* _TASK TO COMPLETE_:
Once you reach the line that holds "destruct c; simpl;" in the listing below, output it and every line after it through the line that holds "Lemma text_lines_app a", word for word.

* _INFORMATION GIVEN_:
(** * experiment-app-api: the experiment REST backend

    A shallow embedding of [app/experiment/serializers.py],
    [app/experiment/views.py] and
    [app/core/management/commands/wait_for_db.py].

    The relational store is a record of tables (lists of rows in insertion
    order), the many-to-many relations are join tables of id pairs, and
    Python code that talks to the store is written in a state monad whose
    exceptions keep the state reached so far (a raised exception does not
    undo the statements already executed). *)

From Stdlib Require Import ZArith List String Bool Lia.
From Stdlib Require Import Sorting.Sorted Sorting.Permutation.
Import ListNotations.

Open Scope Z_scope.

(* ------------------------------------------------------------------ *)
(** ** core.models *)

Module Models.

(** Modelled from the spec: [core/models.py] is not part of the sources at
    hand.  A user is identified by its primary key. *)
Definition UserId := Z.

(** Modelled from the spec: the price is a decimal with two places; it is
    kept as the number of hundredths. *)
Definition Decimal := Z.

(** Modelled from the spec: the [Experiment] model of [core/models.py]:
    title, time estimate, price, link, description and the owning user. *)
Record Experiment := mkExperiment {
  exp_id : Z;
  exp_user : UserId;
  exp_title : string;
  exp_time_minutes : Z;
  exp_price : Decimal;
  exp_link : string;
  exp_description : string
}.

(** Modelled from the spec: the [Tag] and [Ingredient] models of
    [core/models.py]: a name and the owning user, no uniqueness constraint
    on (owner, name). *)
Record Attr := mkAttr {
  attr_id : Z;
  attr_user : UserId;
  attr_name : string
}.
(** * OptiScope portfolio analytics: strategy classifier, metric aggregator
      and snapshot service

    A shallow embedding of
      - server/src/services/analytics.ts  (classifyStrategy, daysBetween,
        bucketHoldingPeriod, tradePnl, tradeBasis, calculateAnalyticsSnapshot)
      - server/src/models/analytics.ts    (upsertAnalyticsSnapshot,
        getLatestAnalyticsSnapshot)
      - server/src/routes/analytics.ts    (GET /summary, POST /recalculate)
      - server/src/tasks/analytics.ts     (recalculateAnalyticsForUser,
        recalculateAnalyticsForAllUsers) and the cron callback of index.ts.

    Conventions of the embedding.
      - A finite JavaScript [number] holding an amount is a rational [Q]; the
        arithmetic is exact (IEEE rounding of intermediate sums is not
        modelled).  Integer-valued numbers (counts, milliseconds, days) are [Z].
      - [null] is [None].
      - A JavaScript [Map] is an association list in insertion order.
      - [Array.prototype.sort] is a stable sort; it is written as a stable
        insertion sort driven by the source's comparator.
      - Code that awaits the database runs in a small state-and-exception
        monad over a [World]: the tables, the clock and the console. *)

From Stdlib Require Import List String Ascii Bool ZArith QArith Qabs Qround.
From Stdlib Require Import Lia Lqa Permutation Sorted.
Import ListNotations.

Local Open Scope string_scope.
Local Open Scope list_scope.
Local Open Scope Z_scope.

(* ------------------------------------------------------------------ *)
(** ** JavaScript primitives used by the source *)

(** [x > y] and [x < y] on numbers. *)
Definition Qgtb (x y : Q) : bool := negb (Qle_bool x y).
Definition Qltb (x y : Q) : bool := negb (Qle_bool y x).
(** * Connection registry and routing of the WebRTC signalling relay

    Shallow embedding of [src/server.ts]: the three module-level maps
    [swarms], [peerIdToSocket] and [socketSwarmMap], the ["message"] handler
    installed for every connection, and [removeClient], which runs on
    ["close"] and on ["error"].

    - A [WebSocket] is compared by identity only; it is modelled as a [nat]
      handle ([conn]).
    - A JS [Map] iterates in insertion order, [set] on an existing key keeps
      its position; it is modelled as an association list ([JSMap]).
    - A JS [Set] is a duplicate-free list in insertion order ([JSSet]).
    - [JSON.parse] (the codec) is an external collaborator: a section
      variable [JSON_parse]; [None] is a thrown [SyntaxError].
    - [readyState === WebSocket.OPEN] is read from the transport at the time
      of each message: a function [isOpen] passed to the handler.
    - [ws.send(JSON.stringify(data))] is recorded as an outgoing pair
      (recipient, decoded message). *)

From Stdlib Require Import String List Bool Arith ZArith Lia.
Import ListNotations.
Open Scope string_scope.

(** ** JS [Map] and [Set] over a key type with boolean equality *)
Module JSMap.
Section Map.
Context {K V : Type} (eqb : K -> K -> bool).

(** [m.get(k)] *)
Fixpoint get (k : K) (m : list (K * V)) : option V :=
  match m with
  | [] => None
  | (k', v) :: m' => if eqb k k' then Some v else get k m'
  end.

(** [m.has(k)] *)
Definition has (k : K) (m : list (K * V)) : bool :=
  match get k m with Some _ => true | None => false end.

(** [m.set(k, v)]: an existing key keeps its position. *)
Definition set (k : K) (v : V) (m : list (K * V)) : list (K * V) :=
  if has k m
  then map (fun '(k', v') => if eqb k k' then (k', v) else (k', v')) m
  else m ++ [(k, v)].

(** [m.delete(k)] *)
Definition delete (k : K) (m : list (K * V)) : list (K * V) :=
  filter (fun '(k', _) => negb (eqb k k')) m.
End Map.

End JSMap.

Module JSSet.
Section Set_.
Context {A : Type} (eqb : A -> A -> bool).

(** [s.add(x)] *)
Definition add (x : A) (s : list A) : list A :=
  if existsb (eqb x) s then s else s ++ [x].

(** [s.delete(x)] *)
Definition delete (x : A) (s : list A) : list A :=
  filter (fun y => negb (eqb x y)) s.
End Set_.

End JSSet.

(** ** Decoded wire messages *)

Local Set Warnings "-register-all".

(** A JSON value as returned by [JSON.parse]. Only the truthiness of a
    number is ever observed by the relay, so numbers are kept as [Z]. *)
Inductive json : Type :=
| JNull
| JBool (b : bool)
| JNum (n : Z)
| JString (s : string)
| JArray (l : list json)
| JObject (fields : list (string * json)).
Lemma evalRoll_total_deterministic_witness :
  In chance catalog /\ well_formed [1; 3; 3; 6; 2]
  /\ nth_error [Heap.ArrayObj [1; 3; 3; 6; 2]] 0 = Some (Heap.ArrayObj [1; 3; 3; 6; 2])
  /\ exists n, 0 <= n /\ evalRoll chance [1; 3; 3; 6; 2] = Ok n.
Proof.
  assert (C : In chance catalog) by (simpl; tauto).
  assert (W : well_formed [1; 3; 3; 6; 2]) by (split; reflexivity).
  split; [exact C | split; [exact W | split; [reflexivity |]]].
  destruct (evalRoll_total_deterministic chance [1; 3; 3; 6; 2]
              [Heap.ArrayObj [1; 3; 3; 6; 2]] 0%nat C W eq_refl)
    as [n [B [E _]]].
  exists n. split; assumption.
Defined.

(** ** The order of the dice *)

Lemma existsb_Permutation (p : Z -> bool) (l l' : list Z) :
  Permutation l l' -> existsb p l = existsb p l'.
Proof.
  induction 1 as [| x l l' _ IH | x y l | l l' l'' _ IH1 _ IH2]; simpl.
  - reflexivity.
  - now rewrite IH.
  - destruct (p x), (p y); reflexivity.
  - now rewrite IH1.
Qed.

Lemma of_array_Permutation (h h' : list Z) :
  Permutation h h' -> Permutation (JsSet.of_array h) (JsSet.of_array h').
Proof.
  intros P. apply NoDup_Permutation; try apply JsSetFacts.of_array_NoDup.
  intros v. rewrite !JsSetFacts.of_array_In.
  split; apply Permutation_in; [assumption | now apply Permutation_sym].
Qed.

Lemma has_Permutation (h h' : list Z) (v : Z) :
  Permutation h h' ->
  JsSet.has (JsSet.of_array h) v = JsSet.has (JsSet.of_array h') v.
Proof.
  intros P. apply existsb_Permutation, of_array_Permutation, P.
Qed.

(** The first frequency depends on which die comes first, but whether it is
    5 does not, on five dice. *)
Lemma first_is_5_Permutation (h h' : list Z) :
  length h = 5%nat -> Permutation h h' ->
  first_is (freq h) 5 = first_is (freq h') 5.
Proof.
  intros L P. apply eq_true_iff_eq.
  rewrite (yahtzee_check h L).
  rewrite (yahtzee_check h') by now rewrite <- (Permutation_length P).
  now rewrite (Permutation_length (distinct_values_Permutation h h' P)).
Qed.

(** A rule of any class scores two orderings of five dice alike. *)
Lemma evalRoll_Permutation (r : Rule) (h h' : list Z) :
  length h = 5%nat -> Permutation h h' -> evalRoll r h = evalRoll r h'.
Proof.
  intros L P.
  pose proof (freq_Permutation h h' P) as PF.
  destruct r as [v ? | k ? | s ? | s ? | s ? | s ?]; unfold evalRoll; cbv zeta.
  - now rewrite (count_Permutation h h' v P).
  - unfold some. rewrite (existsb_Permutation _ _ _ PF), (sum_Permutation h h' P).
    reflexivity.
  - unfold includes. now rewrite !(existsb_Permutation _ _ _ PF).
  - now rewrite !(has_Permutation h h' _ P).
  - unfold JsSet.size.
    rewrite !(has_Permutation h h' _ P).
    now rewrite (Permutation_length (of_array_Permutation h h' P)).
  - now rewrite (first_is_5_Permutation h h' L P).
Qed.

(** C9.  A catalog rule gives two well-formed hands that are permutations of
    each other the same score.  For the Yahtzee rule the first frequency
    itself can differ between two orderings, but the test that it is 5 comes
    out the same. *)
Theorem catalog_score_Permutation (r : Rule) (h h' : list Z) :
  In r catalog -> well_formed h -> well_formed h' -> Permutation h h' ->
  evalRoll r h = evalRoll r h'
  /\ first_is (freq h) 5 = first_is (freq h') 5
  /\ nth_error (freq [6; 6; 5; 5; 5]) 0 <> nth_error (freq [5; 5; 5; 6; 6]) 0.
Proof.
  intros _ [L _] _ P. split; [| split].
  - now apply evalRoll_Permutation.
  - now apply first_is_5_Permutation.
  - discriminate.
Qed.

Lemma catalog_score_Permutation_witness :
  In yahtzee catalog /\ well_formed [6; 6; 5; 5; 5] /\ well_formed [5; 5; 5; 6; 6]
  /\ Permutation [6; 6; 5; 5; 5] [5; 5; 5; 6; 6]
  /\ evalRoll yahtzee [6; 6; 5; 5; 5] = evalRoll yahtzee [5; 5; 5; 6; 6].
Proof.
  assert (C : In yahtzee catalog) by (simpl; tauto).
  assert (W : well_formed [6; 6; 5; 5; 5]) by (split; reflexivity).
  assert (W' : well_formed [5; 5; 5; 6; 6]) by (split; reflexivity).
  assert (P : Permutation [6; 6; 5; 5; 5] [5; 5; 5; 6; 6]).
  { change [6; 6; 5; 5; 5] with ([6; 6] ++ [5; 5; 5]).
    change [5; 5; 5; 6; 6] with ([5; 5; 5] ++ [6; 6]).
    apply Permutation_app_comm. }
  split; [exact C | split; [exact W | split; [exact W' | split; [exact P |]]]].
  exact (proj1 (catalog_score_Permutation yahtzee _ _ C W W' P)).
Defined.
Lemma output_lines_transcribes need_header cap pango_lines : forall l w,
  transcribes w (snd (output_lines need_header cap pango_lines l w))
    (loop_calls need_header (num_columns (page_layout w)) cap pango_lines l).
Proof.
  induction pango_lines as [|line_link next IH]; intros l w; simpl.
  - apply transcribes_nil.
  - rewrite bind_run.
    destruct (output_line_run need_header cap l line_link w)
      as (Hl & _ & Hp & _).
    match goal with
    | |- transcribes _ _ (?a ++ ?d :: ?r) =>
        replace (a ++ d :: r) with ((a ++ [d]) ++ r)
          by (rewrite <- app_assoc; reflexivity)
    end.
    eapply transcribes_trans; [apply output_line_transcribes|].
    rewrite <- Hl, <- (same_but_header_height_num_columns _ _ Hp).
    apply IH.
Qed.

Lemma output_pages_transcribes pango_lines need_header w :
  transcribes w (snd (output_pages pango_lines need_header w))
    (run_calls need_header (page_layout w) pango_lines).
Proof.
  unfold output_pages, run_calls, first_page_calls.
  rewrite !bind_run. change (layout w) with (page_layout w, w).
  cbn [fst snd]. unfold ret at 2. cbn [snd].
  fold initial_locals. change (page_idx initial_locals) with 1.
  change (Call_start_page 1
            :: (if need_header
                then [Call_draw_page_header_line_to_page false 1] else []))
    with ([Call_start_page 1]
            ++ (if need_header
                then [Call_draw_page_header_line_to_page false 1] else [])).
  rewrite <- app_assoc.
  eapply transcribes_trans; [apply start_page_transcribes|].
  destruct (start_page_run 1 w) as (_ & _ & Hp1 & _).
  set (w1 := snd (start_page 1 w)) in *.
  eapply transcribes_trans; [apply optional_header_transcribes|].
  destruct (optional_header_run need_header 1 w1) as (_ & Hp2 & _).
  set (w2 := snd (_ w1)) in *.
  eapply transcribes_trans; [|apply eject_page_transcribes].
  rewrite Hp1 in Hp2.
  rewrite <- (same_but_header_height_num_columns _ _ Hp2).
  apply output_lines_transcribes.
Qed.

(** Every page start is followed at once by the composition of its
    header if [need_header] is set, and no header is composed anywhere
    else; none at all if it is not set.  No footer is ever composed. *)
Fixpoint headers_follow (need_header : bool) (cs : list call) : bool :=
  match cs with
  | [] => true
  | Call_start_page i :: r =>
      if need_header then
        match r with
        | Call_draw_page_header_line_to_page false j :: r' =>
            (i =? j) && headers_follow need_header r'
        | _ => false
        end
      else headers_follow need_header r
  | Call_draw_page_header_line_to_page _ _ :: _ => false
  | _ :: r => headers_follow need_header r
  end.

Definition header_calls (cs : list call) : nat :=
  List.length
    (filter (fun c => match c with
                      | Call_draw_page_header_line_to_page _ _ => true
                      | _ => false
                      end) cs).

Lemma page_markers_of_calls separation cs :
  page_markers (flat_map (kinds_of_call separation) cs) = started_pages cs.
Proof.
  induction cs as [|c cs IH]; simpl; [reflexivity|].
  destruct c; simpl; try rewrite IH; try reflexivity.
  destruct separation; simpl; exact IH.
Qed.

Lemma pages_closed_of_calls separation cs : forall open,
  balanced open cs = true ->
  pages_closed open (flat_map (kinds_of_call separation) cs) = true.
Proof.
  induction cs as [|c cs IH]; intros open H; simpl in *; [exact H|].
  destruct c; destruct open; simpl in *; try discriminate; auto.
  destruct separation; simpl; auto.
Qed.

Lemma text_lines_app a b :
  text_lines (a ++ b) = (text_lines a + text_lines b)%nat.
Proof. unfold text_lines. rewrite filter_app, length_app. reflexivity. Qed.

* _ANSWER FOR THE TASK_:
  destruct c; simpl; try rewrite IH; try reflexivity.
  destruct separation; simpl; exact IH.
Qed.

Lemma pages_closed_of_calls separation cs : forall open,
  balanced open cs = true ->
  pages_closed open (flat_map (kinds_of_call separation) cs) = true.
Proof.
  induction cs as [|c cs IH]; intros open H; simpl in *; [exact H|].
  destruct c; destruct open; simpl in *; try discriminate; auto.
  destruct separation; simpl; auto.
Qed.

Lemma text_lines_app a b :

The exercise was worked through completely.